Exercise directions: All lines from the opening of the entries below through the line containing "(k : string" must be output exactly as they appear, with no other lines.

Saved entries:
»»
(** ** Replacing a file *)

(** A name [os.CreateTemp] could have made. *)
Definition temp_like (q : string) : Prop := exists d r, q = temp_name d ".sealing-" r.

(** [m] is [m0] with nothing changed but [path] and temporary files that were
    not there, and [path] is as it was or the new file. *)
Definition only (m0 : Fs) (path : string) (F : file) (m : Fs) : Prop :=
  (m !! path = m0 !! path \/ m !! path = Some F) /\
  forall q, q <> path -> (~ temp_like q) \/ is_Some (m0 !! q) -> m !! q = m0 !! q.

Lemma createTemp_bind {A} d (k : string -> Io A) w tmp rs :
  first_free (files w) d (randoms w) = (Some tmp, rs) ->
  io_bind (os_createTemp d) k w =
  io_bind (io_write IoFailed (<[ tmp := {| mode := 384; content := [] |} ]>) (fun _ m => m)) (fun _ => k tmp) (set_randoms rs w).
Proof.
  intros E; unfold io_bind, os_createTemp; rewrite E; unfold io_write, pop_fault; cbn.
  destruct (faults w) as [ | [ ? | ] ? ]; done.
Qed.

Section Replacing.
Variables (m0 : Fs) (path tmp : string) (out : bytes).
Hypothesis (Ftmp : m0 !! tmp = None) (Ltmp : temp_like tmp) (Ntmp : tmp <> path).
Let F : file := {| mode := 384; content := out |}.

(** Nothing changed but the temporary file. *)
Definition off_tmp (m : Fs) : Prop := forall q, q <> tmp -> m !! q = m0 !! q.

Lemma off_tmp_only m : off_tmp m -> only m0 path F m /\ m !! path = m0 !! path.
Proof.
  intros Hm; rewrite (Hm path) by auto; split; [ split; [ left; apply Hm; auto | ] | done ].
  intros q Hq Hc; apply Hm; intros ->; destruct Hc as [ Hc | [ ? Hc ] ]; [ auto | congruence ].
Qed.

Lemma off_tmp_alter f m : off_tmp m -> off_tmp (alter f tmp m).
Proof. intros Hm q Hq; rewrite lookup_alter_ne; auto. Qed.

Lemma only_delete m : only m0 path F m -> only m0 path F (delete tmp m).
Proof.
  intros [ H1 H2 ]; split; [ rewrite lookup_delete_ne; auto | ].
  intros q Hq Hc; rewrite lookup_delete_ne; [ auto | ].
  intros <-; destruct Hc as [ Hc | [ ? Hc ] ]; [ auto | congruence ].
Qed.

(** A step on the temporary file. *)
Lemma tmp_step (c : Io unit) f g e (f0 f1 : file) :
  c = io_write e f g -> (forall m, off_tmp m -> off_tmp (f m) /\ forall k, off_tmp (g k m)) ->
  (forall m, m !! tmp = Some f0 -> f m !! tmp = Some f1) ->
  triple (fun m => off_tmp m /\ m !! tmp = Some f0) c (fun _ m => off_tmp m /\ m !! tmp = Some f1)
    (fun m => only m0 path F m /\ m !! path = m0 !! path) (only m0 path F).
Proof.
  intros -> Ho Ht; apply (triple_write _ (fun m => off_tmp m /\ m !! tmp = Some f1)).
  intros m [ Hm Hf ]; destruct (Ho m Hm) as [ H1 H2 ]; split_and!; auto; [ apply off_tmp_only, H1 | ].
  intros k; pose proof (off_tmp_only _ (H2 k)) as [ ? ? ]; auto.
Qed.

Lemma write_and_rename :
  triple (fun m => off_tmp m /\ m !! tmp = Some {| mode := 384; content := [] |})
    (do! _ := os_chmod tmp 384 in do! _ := os_write tmp out in do! _ := os_flush in do! _ := os_flush in
     os_rename tmp path)
    (fun _ m => only m0 path F m /\ m !! path = Some F)
    (fun m => only m0 path F m /\ m !! path = m0 !! path) (only m0 path F).
Proof.
  eapply triple_bind; [ eapply (tmp_step _ _ _ _ _ {| mode := 384; content := [] |}); [ reflexivity | | ] | intros ?; cbn beta ].
  { intros m Hm; auto using off_tmp_alter. }
  { intros m Hm; rewrite lookup_alter_eq, Hm; done. }
  eapply triple_bind; [ eapply (tmp_step _ _ _ _ _ F); [ reflexivity | | ] | intros ?; cbn beta ].
  { intros m Hm; auto using off_tmp_alter. }
  { intros m Hm; rewrite lookup_alter_eq, Hm; cbn; unfold overwrite; rewrite drop_nil, app_nil_r; done. }
  do 2 (eapply triple_bind; [ eapply (tmp_step _ _ _ _ _ F); [ reflexivity | auto | auto ] | intros ?; cbn beta ]).
  apply (triple_write _ (fun m => only m0 path F m /\ m !! path = Some F)); intros m [ Hm Ht ]; rewrite Ht.
  pose proof (off_tmp_only _ Hm) as [ Ho Hp ].
  assert (only m0 path F (<[ path := F ]> (delete tmp m))) as Hn.
  { split; [ right; rewrite lookup_insert_eq; done | ]; intros q Hq Hc; rewrite lookup_insert_ne by auto.
    apply (only_delete m Ho); auto. }
  split_and!; auto; rewrite lookup_insert_eq; done.
Qed.

Lemma fill_temp :
  triple (fun m => m = m0)
    (do! _ := io_write IoFailed (<[ tmp := {| mode := 384; content := [] |} ]>) (fun _ m => m) in
     io_defer (os_remove tmp)
       (do! _ := os_chmod tmp 384 in do! _ := os_write tmp out in do! _ := os_flush in do! _ := os_flush in
        os_rename tmp path))
    (fun _ m => only m0 path F m /\ m !! path = Some F)
    (fun m => only m0 path F m /\ m !! path = m0 !! path) (only m0 path F).
Proof.
  eapply triple_bind.
  - apply (triple_write _ (fun m => off_tmp m /\ m !! tmp = Some {| mode := 384; content := [] |})); intros m ->.
    assert (off_tmp (<[ tmp := {| mode := 384; content := [] |} ]> m0)) as Ho
      by (intros q Hq; rewrite lookup_insert_ne; auto).
    assert (only m0 path F m0) by (apply off_tmp_only; intros q Hq; done).
    split_and!; auto; [ rewrite lookup_insert_eq; done | apply off_tmp_only, Ho ].
  - intros ?; cbn beta; apply triple_defer_remove; [ apply write_and_rename | | | ].
    + intros m [ [ _ [ Hm _ ] ] | [ Hm _ ] ]; auto using only_delete.
    + intros m [ Hm Hp ]; rewrite lookup_delete_ne by auto; auto using only_delete.
    + intros _ m [ Hm Hp ]; rewrite lookup_delete_ne by auto; auto using only_delete.
Qed.
End Replacing.

Lemma replaceFile_triple m0 path out :
  ~ temp_like path ->
  let F := {| mode := 384; content := out |} in
  triple (fun m => m = m0) (replaceFile path out)
    (fun _ m => only m0 path F m /\ m !! path = Some F)
    (fun m => only m0 path F m /\ m !! path = m0 !! path) (only m0 path F).
Proof.
  intros Hp F; assert (only m0 path F m0) as H0 by (split; auto).
  unfold replaceFile; eapply triple_bind.
  { apply (triple_write _ (fun m => m = m0)); intros m ->; auto. }
  intros ? w Hw; destruct (first_free (files w) (Dir path) (randoms w)) as [ [ tmp | ] rs ] eqn:FF.
  - rewrite (createTemp_bind _ _ _ _ _ FF); rewrite Hw in FF; destruct (first_free_spec _ _ _ _ _ FF) as [ Ftmp [ r Ltmp ] ].
    assert (temp_like tmp) as Lt by (exists (Dir path), r; exact Ltmp).
    refine (fill_temp m0 path tmp out Ftmp Lt _ (set_randoms rs w) Hw); intros ->; auto.
  - unfold io_bind, os_createTemp; rewrite FF; cbn.
    rewrite Hw; split_and!; auto; exists []; rewrite app_nil_r; auto.
Qed.
End Triples.

(** ** Where a share lies *)

Lemma sealed_name_plain c :
  contains (Ascii.eqb slash) c = false -> plain (c +:+ ".sealed").
Proof.
  intros Hc; split; [ rewrite contains_app, Hc; done | ].
  assert (forall t, String.length t < 3 -> c +:+ ".sealed" <> t)%nat as L.
  { intros t Ht E; apply (f_equal String.length) in E; rewrite sapp_length in E; cbn in E; lia. }
  split_and!; apply L; cbn; lia.
Qed.

Lemma contains_weaken (p q : ascii -> bool) s :
  (forall c, q c = true -> p c = true) -> contains p s = false -> contains q s = false.
Proof.
  intros Hpq; induction s as [ | c s IH ]; cbn; [ done | ]; intros E; apply orb_false_iff in E as [ E1 E2 ].
  rewrite IH by done; destruct (q c) eqn:Q; [ rewrite (Hpq c Q) in E1; done | done ].
Qed.

Lemma sharePath_ok cfg p c path :
  dir cfg <> "" -> sharePath cfg p c = Ok path ->
  contains (Ascii.eqb slash) c = false /\
  path = under (dir cfg) +:+ ("party-" +:+ show_int p) +:+ String slash (c +:+ ".sealed").
Proof.
  intros Hd H; unfold sharePath in H; destruct (_ || _) eqn:G in H; [ done | ].
  match type of H with Ok ?j = Ok _ => assert (j = path) as <- by congruence end; clear H; b2p.
  assert (contains (Ascii.eqb slash) c = false) as Hc.
  { eapply contains_weaken; [ | eassumption ]; intros a Ha; apply Ascii.eqb_eq in Ha; subst a; done. }
  split; [ done | ]; apply Join_plain; [ done | | apply sealed_name_plain; done ].
  split; [ rewrite contains_app, show_int_no_slash; done | done ].
Qed.

(** The path determines the party and the ceremony. *)
Lemma sharePath_inj cfg p c p' c' path :
  dir cfg <> "" -> sharePath cfg p c = Ok path -> sharePath cfg p' c' = Ok path -> p = p' /\ c = c'.
Proof.
  intros Hd H1 H2; apply sharePath_ok in H1 as [ S1 -> ], H2 as [ S2 E ]; [ | done .. ].
  apply sapp_cancel_l, last_component in E as [ E1 E2 ].
  - apply sapp_cancel_l, show_int_inj in E1; split; [ done | ].
    apply (f_equal to_bytes) in E2; rewrite !to_bytes_app in E2; apply app_inv_tail in E2; apply to_bytes_inj, E2.
  - apply (sealed_name_plain c S1).
  - apply (sealed_name_plain c' S2).
Qed.

(** The paths of shares all end in a letter no temporary name has. *)
Lemma sharePath_not_temp cfg p c path : dir cfg <> "" -> sharePath cfg p c = Ok path -> ~ temp_like path.
Proof.
  intros Hd H [ d [ r E ] ]; apply sharePath_ok in H as [ S -> ]; [ | done ].
  assert (contains (Ascii.eqb slash) (".sealing-" +:+ show_int r) = false) as St
    by (rewrite contains_app, show_int_no_slash; done).
  assert (contains (Ascii.eqb "d") (".sealing-" +:+ show_int r) = false) as Dt.
  { rewrite contains_app; cbn; apply contains_show_int; [ | done ]; intros k Hk.
    apply (digit_char_cases (fun c => Ascii.eqb "d" c = false) k Hk); repeat constructor. }
  assert (exists a, temp_name d ".sealing-" r = a +:+ String slash (".sealing-" +:+ show_int r)) as [ a Ha ].
  { unfold temp_name; destruct (Ascii.eqb _ slash) eqn:L; [ | exists d; rewrite sapp_assoc; done ].
    apply Ascii.eqb_eq in L; destruct (String.get (String.length d - 1) d) as [ ch | ] eqn:G; [ | done ].
    cbn in L; subst ch; exists (String.substring 0 (String.length d - 1) d).
    clear -G; induction d as [ | x d IH ]; [ done | ].
    destruct d as [ | y d ]; [ cbn in G; simplify_eq; done | ].
    replace (String.length (String x (String y d)) - 1)%nat with (S (String.length (String y d) - 1)) in *
      by (cbn; lia).
    cbn [String.get String.substring] in *; rewrite !sapp_cons; f_equal; apply IH; exact G. }
  rewrite Ha, <- sapp_assoc in E; apply last_component in E as [ _ E ]; [ | apply sealed_name_plain; done | done ].
  rewrite <- E, contains_app in Dt; apply orb_false_iff in Dt as [ _ Dt ]; discriminate Dt.
Qed.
««
Task output:
(** ** Replacing a file *)

(** A name [os.CreateTemp] could have made. *)
Definition temp_like (q : string) : Prop := exists d r, q = temp_name d ".sealing-" r.

(** [m] is [m0] with nothing changed but [path] and temporary files that were
    not there, and [path] is as it was or the new file. *)
Definition only (m0 : Fs) (path : string) (F : file) (m : Fs) : Prop :=
  (m !! path = m0 !! path \/ m !! path = Some F) /\
  forall q, q <> path -> (~ temp_like q) \/ is_Some (m0 !! q) -> m !! q = m0 !! q.

Lemma createTemp_bind {A} d (k : string -> Io A) w tmp rs :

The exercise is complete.